幸い九州の先っぽには到達しとります。目的の博多まではいま少しありますが、ここ門司に上陸して秀頼様は博多まで歩いていかれまするか?」
「なにをゆうとる。博多では目的地の筑後、柳川まではまだ遠い。
筑前、筑後をのんびり歩いておっては危険じゃ敵方がうろうろしとるわ。
このあと平戸、長崎を通り抜け、ぐるっと回って有明の海に入り、筑後川そばの柳川城に入る。まだまだ船旅は長いぞよ」
「エエ~~ッ。は、博多ではござらんのか???拙者、すっかり目的地はそこだと思っておりもうした。博多なら、わが雑賀党の貿易で若きおり何度か行ったことがあり申す。あそこの女郎衆は良いですぞ。ぜひ今回も行かねばと思うとりましたのに」
「主は会合のおり何をきいとった!詳しく説明したではないか!寝とったのか?」
「然り」
皮肉が通じらん……阿呆じゃこいつはぁ~と呆れとったら船酔いを忘れとったわ、これは良い。

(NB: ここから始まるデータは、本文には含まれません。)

(** ** The best labels *)
Section topk.
Definition number_pair (p : Z * Z) : Prop := is_nan p.1 = false.
Lemma greater_key x y : number_pair x -> number_pair y ->
  greater x y = true <->
  fkey (f32_decode y.1) < fkey (f32_decode x.1) \/ fkey (f32_decode y.1) = fkey (f32_decode x.1) /\ y.2 < x.2.
Proof.
  intros Hx Hy. unfold greater, pair_ltb. rewrite !f32_ltb_key by done.
  rewrite orb_true_iff, andb_true_iff, negb_true_iff, !Z.ltb_lt, Z.ltb_ge. lia.
Qed.
Lemma greater_irrefl x : number_pair x -> greater x x = false.
Proof. intros Hx. apply not_true_iff_false. rewrite greater_key by done. lia. Qed.
Lemma greater_trans x y z : number_pair x -> number_pair y -> number_pair z ->
  greater x y = true -> greater y z = true -> greater x z = true.
Proof. intros Hx Hy Hz. rewrite !greater_key by done. lia. Qed.
Lemma greater_total x y : number_pair x -> number_pair y -> x.2 <> y.2 -> greater x y = false -> greater y x = true.
Proof. intros Hx Hy Hne. rewrite <- not_true_iff_false, !greater_key by done. lia. Qed.

Let sorted := StronglySorted (fun a b => greater a b = true).
Lemma insert_perm x l : insert_sorted x l ≡ₚ x :: l.
Proof. induction l as [|y l IH]; [done|]. simpl. case_match; [done|]. rewrite IH. by constructor. Qed.
Lemma insert_sorted_ok x l :
  Forall number_pair (x :: l) -> Forall (fun y => x.2 <> y.2) l -> sorted l -> sorted (insert_sorted x l).
Proof.
  intros [Hx Hl]%list.Forall_cons Hne Hs. induction Hs as [|y l Hs IH Hy]; [by repeat constructor|].
  apply list.Forall_cons in Hl as [Hyn Hl], Hne as [Hne Hne']. simpl. destruct (greater x y) eqn:E.
  - constructor; [by constructor|]. constructor; [done|]. rewrite list.Forall_forall in Hy, Hl |- *.
    intros z Hz. apply (greater_trans x y z); auto.
  - constructor; [by apply IH|]. rewrite (insert_perm x l). constructor; [by apply greater_total|done].
Qed.
Lemma sort_ok l : Forall number_pair l -> NoDup (l.*2) ->
  foldr insert_sorted [] l ≡ₚ l /\ sorted (foldr insert_sorted [] l).
Proof.
  induction l as [|x l IH]; intros Hn Hd; [split; [done|constructor]|].
  apply list.Forall_cons in Hn as [Hn Hl]. simpl in Hd. apply list.NoDup_cons in Hd as [Hx Hd].
  destruct (IH Hl Hd) as [Hp Hs]. simpl. split; [by rewrite insert_perm, Hp|].
  apply insert_sorted_ok; [constructor; [done|by rewrite Hp]| |done].
  rewrite Hp. apply list.Forall_forall. intros y Hy E. apply Hx. rewrite E. by apply list_elem_of_fmap_2.
Qed.
End topk.

(** The number of pairs of [l] that are greater than [x]. *)
Definition rank (x : Z * Z) (l : list (Z * Z)) : nat := length (List.filter (fun y => greater y x) l).
Lemma rank_perm x l l' : l ≡ₚ l' -> rank x l = rank x l'.
Proof. unfold rank. induction 1; simpl; repeat case_match; simpl; congruence || lia. Qed.
Lemma rank_all x l : Forall (fun y => greater y x = true) l -> rank x l = length l.
Proof. unfold rank. induction 1 as [|y l Hy _ IH]; [done|]. simpl. rewrite Hy. simpl. by rewrite IH. Qed.
Lemma rank_none x l : Forall (fun y => greater y x = false) l -> rank x l = 0%nat.
Proof. unfold rank. induction 1 as [|y l Hy _ IH]; [done|]. simpl. by rewrite Hy. Qed.
(** In a sorted list the rank of an element is its position. *)
Lemma rank_sorted l1 x l2 : Forall number_pair (l1 ++ x :: l2) ->
  StronglySorted (fun a b => greater a b = true) (l1 ++ x :: l2) -> rank x (l1 ++ x :: l2) = length l1.
Proof.
  intros Hn Hs. unfold rank. rewrite List.filter_app, length_app. fold (rank x l1) (rank x (x :: l2)).
  apply list.Forall_app in Hn as [_ [Hx Hl2]%list.Forall_cons].
  rewrite rank_all, rank_none, Nat.add_0_r; [done| |].
  - constructor; [by apply greater_irrefl|]. clear -Hs Hx Hl2. induction l1 as [|y l1 IH]; simpl in Hs; apply StronglySorted_inv in Hs as [Hs Hf].
    + rewrite list.Forall_forall in Hf, Hl2 |- *. intros z Hz. apply not_true_iff_false. intros Hg.
      pose proof (greater_trans x z x Hx (Hl2 z Hz) Hx (Hf z Hz) Hg) as H. by rewrite greater_irrefl in H.
    + by apply IH.
  - clear -Hs. induction l1 as [|y l1 IH]; [constructor|]. simpl in Hs. apply StronglySorted_inv in Hs as [Hs Hf].
    constructor; [|by apply IH]. rewrite list.Forall_forall in Hf. apply Hf. apply elem_of_app. right. left.
Qed.
(** The first [k] labels are those with less than [k] greater ones. *)
Lemma partial_sort_rank k l : Forall number_pair l -> NoDup (l.*2) -> 0 <= k <= Z.of_nat (length l) ->
  exists top, partial_sort k l = Ok top /\ Z.of_nat (length top) = k /\
    forall x, x ∈ top <-> x ∈ l /\ Z.of_nat (rank x l) < k.
Proof.
  intros Hn Hd Hk. destruct (sort_ok l Hn Hd) as [Hp Hs]. unfold partial_sort.
  assert (existsb (fun p => is_nan p.1) l = false) as ->.
  { apply not_true_iff_false. intros (p & Hin & Hp')%existsb_exists. apply list_elem_of_In in Hin.
    rewrite list.Forall_forall in Hn. specialize (Hn p Hin). unfold number_pair in Hn. congruence. }
  rewrite (proj2 (Z.leb_le 0 k)), (proj2 (Z.leb_le k _)) by lia. simpl.
  set (m := foldr insert_sorted [] l) in *. assert (Hl : length m = length l) by by rewrite Hp.
  eexists. split; [done|]. split; [rewrite length_take; lia|]. intros x.
  assert (Hr : forall j, m !! j = Some x -> rank x l = j).
  { intros j Hj. rewrite <- (rank_perm x m l Hp). apply list_elem_of_split_length in Hj as (l1 & l2 & E & ->).
    rewrite E in Hs |- *. apply rank_sorted; [|done]. rewrite <- E. by rewrite Hp. }
  split.
  - intros [j Hj]%list_elem_of_lookup. rewrite lookup_take_Some in Hj. destruct Hj as [Hj Hlt].
    rewrite (Hr j Hj). split; [|lia]. rewrite <- Hp. by eapply list_elem_of_lookup_2.
  - intros [Hx Hlt]. rewrite <- Hp in Hx. apply list_elem_of_lookup in Hx as [j Hj].
    rewrite (Hr j Hj) in Hlt. apply list_elem_of_lookup. exists j. rewrite lookup_take_Some. split; [done|lia].
Qed.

「まご、でかした!おぬしの阿呆で船酔いが直ったぞよ、あっぱれあっぱれ」
「は???」
ついでにくじら丸には安定版がついとったことも思い出し、両側からひれの様な板を下ろす。
船はぐっと安定しまっすぐ走行し始めた。揺れもかなり軽減されこれなら外海でもなんとか帆走できそうである。まあ、運動性に関しては細かい帆の操作ができる西洋帆船や唐船にはかなわんが。
そうそう唐船は予はジャンク船と覚えておったがあれは白人が蔑称しつけた言葉らしい。外食の軽食をジャンク食というがごとく。中国人が日本人を倭人と言ってるのと同じだのう。まあ、どーでも良いが(これが日本人の考えか?)
本題にはいろう。誤解があるようじゃから皆を集めてもう一度話をすることにした。
「え~、大抵のものは知っていると思うが、わが秀頼遠征隊の目的地は九州は筑後にある柳川である。その柳川上の城主である立花宗茂を頼る。かの者は律儀、かつ勇猛果敢な武士である。共に立ち九州の加藤清正、黒田如水あたりを引っ張り込んで九州の大名を従える…と、いう予定である」
「前も言いましたが、立花殿が立ってくれましょうか?」
「絶対大丈夫である。それに関しては任せい!」
「は!」
いや、前世で立花さんは徳川と戦うことを主張したんだよな、そして豊臣に準じて戦い、その後浪人している。それをその高潔さ、勇猛さを惜しんだ家康が再び召し使えたんだよ。その後の活躍により再び大名になれたんだよ。頼るにぴったりの人だよ。しかも故郷に近い人だし。
目的の半分は故郷、筑後に帰るということなんだからね、予はホームシックである。
まあ、そういうことで敵方にこちらの情報が漏れるのが怖いんで博多は素通りである。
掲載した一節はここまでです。